(* ===== verification/Wire.v ===== *)
(** * The protobuf wire format ([src/vendor/.../easyproto])

    The reader ([NextField] and the accessors of a [FieldContext]) and the writer (the
    [Append] methods of a [MessageMarshaler]) that [src/point/easyproto.go] and
    [easybatch.go] call, with [binary.Uvarint] and the bit patterns of [float64].  A
    marshaler is the message that it builds: appending a nested message appends its
    tag, its size and its bytes, as [Marshal] does once the sizes are known. *)

From S2P Require Import Prelude.
From Stdlib Require Export SpecFloat.

(** ** Varints *)

(** [binary.Uvarint]: the value and the number of bytes read; not positive on error. *)
Fixpoint uvarint_loop (i x s : Z) (buf : bytes) : Z * Z :=
  match buf with
  | [] => (0, 0)
  | b :: buf' =>
      let b := byte.unsigned b in
      if i =? 10 then (0, - (i + 1))
      else if b <? 128 then
        if (i =? 9) && (1 <? b) then (0, - (i + 1))
        else (Z.lor x (uint64 (Z.shiftl b s)), i + 1)
      else uvarint_loop (i + 1) (Z.lor x (uint64 (Z.shiftl (Z.land b 127) s))) (s + 7) buf'
  end.

Definition Uvarint (buf : bytes) : Z * Z := uvarint_loop 0 0 0 buf.

Definition byte_of (z : Z) : byte := byte.of_Z z.

(** [for u64 > 0x7f]: ten rounds are enough for 64 bits. *)
Fixpoint varuint_loop (fuel : nat) (dst : bytes) (u64 : Z) : bytes :=
  match fuel with
  | O => dst
  | S fuel =>
      if 127 <? u64 then
        varuint_loop fuel (dst ++ [byte_of (Z.lor 128 (u64 mod 256))]) (Z.shiftr u64 7)
      else dst ++ [byte_of u64]
  end.

Definition marshalVarUint64 (dst : bytes) (u64 : Z) : bytes :=
  if u64 <? 128 then dst ++ [byte_of u64] else varuint_loop 10 dst u64.

(** ** The writer *)

Definition wireTypeVarint : Z := 0.
Definition wireTypeI64 : Z := 1.
Definition wireTypeLen : Z := 2.
Definition wireTypeI32 : Z := 5.

Definition makeTag (fieldNum wt : Z) : Z := Z.lor (uint64 (Z.shiftl fieldNum 3)) wt.

Definition append_tag (dst : bytes) (tag : Z) : bytes :=
  if tag <? 128 then dst ++ [byte_of tag] else marshalVarUint64 dst tag.

Definition AppendUint64 (fieldNum u64 : Z) (mm : bytes) : bytes :=
  marshalVarUint64 (append_tag mm (makeTag fieldNum wireTypeVarint)) u64.

Definition AppendInt64 (fieldNum i64 : Z) (mm : bytes) : bytes :=
  AppendUint64 fieldNum (uint64 i64) mm.

Definition AppendInt32 (fieldNum i32 : Z) (mm : bytes) : bytes :=
  AppendUint64 fieldNum (uint64 (uint32 i32)) mm.

Definition AppendBool (fieldNum : Z) (v : bool) (mm : bytes) : bytes :=
  AppendUint64 fieldNum (if v then 1 else 0) mm.

Definition AppendFixed64 (fieldNum u64 : Z) (mm : bytes) : bytes :=
  append_tag mm (makeTag fieldNum wireTypeI64) ++ put_u64 u64.

(** The header of a field of type [wireTypeLen]. *)
Definition append_header (tag size : Z) (mm : bytes) : bytes :=
  if (tag <? 128) && (size <? 128) then mm ++ [byte_of tag; byte_of size]
  else marshalVarUint64 (marshalVarUint64 mm tag) size.

Definition AppendString (fieldNum : Z) (s : bytes) (mm : bytes) : bytes :=
  append_header (makeTag fieldNum wireTypeLen) (zlen s) mm ++ s.

Definition AppendBytes (fieldNum : Z) (b : bytes) (mm : bytes) : bytes :=
  AppendString fieldNum b mm.

(** [AppendMessage], once the child [child] is complete. *)
Definition AppendMessage (fieldNum : Z) (child : bytes) (mm : bytes) : bytes :=
  append_header (makeTag fieldNum wireTypeLen) (zlen child) mm ++ child.

(** ** Bit patterns of [float64] *)

(** The exponent and the mantissa fields of a finite number. *)
Definition float_fields (m : positive) (e : Z) : Z * Z :=
  if Z.pos m <? 2 ^ 52 then (0, Z.pos m) else (e + 1075, Z.pos m - 2 ^ 52).

Definition join_bits (s : bool) (e m : Z) : Z :=
  (if s then 2 ^ 63 else 0) + e * 2 ^ 52 + m.

(** [math.Float64bits]; every NaN is [math.NaN()]. *)
Definition Float64bits (f : spec_float) : Z :=
  match f with
  | S754_zero s => join_bits s 0 0
  | S754_infinity s => join_bits s 2047 0
  | S754_nan => join_bits false 2047 (2 ^ 51 + 1)
  | S754_finite s m e => let '(ef, mf) := float_fields m e in join_bits s ef mf
  end.

Definition Float64frombits (b : Z) : spec_float :=
  let s := 2 ^ 63 <=? b in
  let e := (b / 2 ^ 52) mod 2 ^ 11 in
  let m := b mod 2 ^ 52 in
  if e =? 0 then match m with Z.pos p => S754_finite s p (-1074) | _ => S754_zero s end
  else if e =? 2047 then (if m =? 0 then S754_infinity s else S754_nan)
  else match m + 2 ^ 52 with Z.pos p => S754_finite s p (e - 1075) | _ => S754_nan end.

Definition AppendDouble (fieldNum : Z) (f : spec_float) (mm : bytes) : bytes :=
  AppendFixed64 fieldNum (Float64bits f) mm.

(** ** The reader *)

Record FieldContext := mkFC {
  FieldNum : Z;
  wireType : Z;
  data : bytes;
  intValue : Z;
}.

Definition newFC : FieldContext := mkFC 0 0 [] 0.

Inductive nf_err : Type :=
| NFShort | NFEmpty | NFTag | NFNum | NFLen | NFData | NFVarint | NFI64 | NFI32
| NFWireType (wt : Z).

(** What follows the tag. *)
Definition next_value (fc : FieldContext) (fieldNum wt : Z) (src : bytes)
    : Res nf_err (FieldContext * bytes) :=
  if wt =? wireTypeLen then
    let '(u64, offset) := Uvarint src in
    if offset <=? 0 then Err NFLen
    else
      let src := zdrop offset src in
      if zlen src <? u64 then Err NFData
      else Ok (mkFC fieldNum wt (ztake u64 src) (intValue fc), zdrop u64 src)
  else if wt =? wireTypeVarint then
    let '(u64, offset) := Uvarint src in
    if offset <=? 0 then Err NFVarint
    else Ok (mkFC fieldNum wt (data fc) u64, zdrop offset src)
  else if wt =? wireTypeI64 then
    if zlen src <? 8 then Err NFI64
    else Ok (mkFC fieldNum wt (data fc) (get_u64 (ztake 8 src)), zdrop 8 src)
  else if wt =? wireTypeI32 then
    if zlen src <? 4 then Err NFI32
    else Ok (mkFC fieldNum wt (data fc) (get_u32 (ztake 4 src)), zdrop 4 src)
  else Err (NFWireType wt).

(** Past the fast path: read the tag, then the value. *)
Definition next_slow (fc : FieldContext) (src : bytes) : Res nf_err (FieldContext * bytes) :=
  match src with
  | [] => Err NFEmpty
  | b :: src' =>
      let tag := byte.unsigned b in
      if tag <? 128 then next_value fc (Z.shiftr tag 3) (Z.land tag 7) src'
      else
        let '(tag, offset) := Uvarint src in
        if offset <=? 0 then Err NFTag
        else
          let fieldNum := Z.shiftr tag 3 in
          if 2 ^ 32 - 1 <? fieldNum then Err NFNum
          else next_value fc fieldNum (Z.land tag 7) (zdrop offset src)
  end.

(** [NextField].  The fast path reads a field whose tag and length fit one byte each. *)
Definition NextField (fc : FieldContext) (src : bytes) : Res nf_err (FieldContext * bytes) :=
  match src with
  | b0 :: b1 :: rest =>
      let n := Z.lor (Z.shiftl (byte.unsigned b0) 8) (byte.unsigned b1) in
      if (Z.land n 32896 =? 0) && (Z.land n 1792 =? Z.shiftl wireTypeLen 8) then
        let msgLen := Z.land n 255 in
        if zlen rest <? msgLen then Err NFShort
        else Ok (mkFC (Z.shiftr n 11) wireTypeLen (ztake msgLen rest) (intValue fc),
                 zdrop msgLen rest)
      else next_slow fc src
  | _ => next_slow fc src
  end.

(** ** Accessors: [None] is the result [false] *)

Definition fc_Int64 (fc : FieldContext) : option Z :=
  if wireType fc =? wireTypeVarint then Some (int64 (intValue fc)) else None.

Definition fc_Uint64 (fc : FieldContext) : option Z :=
  if wireType fc =? wireTypeVarint then Some (intValue fc) else None.

(** [getUint32], then the conversion. *)
Definition fc_Int32 (fc : FieldContext) : option Z :=
  if wireType fc =? wireTypeVarint then
    if 2 ^ 32 - 1 <? intValue fc then None else Some (int32 (intValue fc))
  else None.

Definition fc_Bool (fc : FieldContext) : option bool :=
  if wireType fc =? wireTypeVarint then
    if intValue fc =? 0 then Some false
    else if intValue fc =? 1 then Some true else None
  else None.

Definition fc_Double (fc : FieldContext) : option spec_float :=
  if wireType fc =? wireTypeI64 then Some (Float64frombits (intValue fc)) else None.

(** [String], [Bytes] and [MessageData]. *)
Definition fc_Data (fc : FieldContext) : option bytes :=
  if wireType fc =? wireTypeLen then Some (data fc) else None.

(** ** Reading a message: [for len(src) > 0 { src, err = fc.NextField(src); ... }]

    One round of the body continues with a new state or leaves the loop; an error of
    [NextField] leaves it through [bad], with the state.  The fuel is the length of the message: each
    round consumes a byte at least ([loop_unfold]). *)

Inductive ctl (S R : Type) : Type :=
| Continue (s : S)
| Return (r : R).

Arguments Continue {S R} s.
Arguments Return {S R} r.

Section Loop.
Context {S R : Type}.
Context (bad : S -> nf_err -> R) (body : FieldContext -> S -> ctl S R) (done : S -> R).

Fixpoint fields_loop (fuel : nat) (fc : FieldContext) (src : bytes) (s : S) : R :=
  match src, fuel with
  | [], _ => done s
  | _, O => bad s NFEmpty
  | _, Datatypes.S fuel =>
      match NextField fc src with
      | Err e => bad s e
      | Ok (fc, src) =>
          match body fc s with
          | Continue s => fields_loop fuel fc src s
          | Return r => r
          end
      end
  end.

Definition fields (src : bytes) (s : S) : R := fields_loop (length src) newFC src s.
End Loop.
#####
The lines to copy run from the start of the records above through the line holding "else if b <? 128 then"; give them exactly, both ends included, and nothing else.

## [COMPLETED EXERCISE]
(* ===== verification/Wire.v ===== *)
(** * The protobuf wire format ([src/vendor/.../easyproto])

    The reader ([NextField] and the accessors of a [FieldContext]) and the writer (the
    [Append] methods of a [MessageMarshaler]) that [src/point/easyproto.go] and
    [easybatch.go] call, with [binary.Uvarint] and the bit patterns of [float64].  A
    marshaler is the message that it builds: appending a nested message appends its
    tag, its size and its bytes, as [Marshal] does once the sizes are known. *)

From S2P Require Import Prelude.
From Stdlib Require Export SpecFloat.

(** ** Varints *)

(** [binary.Uvarint]: the value and the number of bytes read; not positive on error. *)
Fixpoint uvarint_loop (i x s : Z) (buf : bytes) : Z * Z :=
  match buf with
  | [] => (0, 0)
  | b :: buf' =>
      let b := byte.unsigned b in
      if i =? 10 then (0, - (i + 1))
      else if b <? 128 then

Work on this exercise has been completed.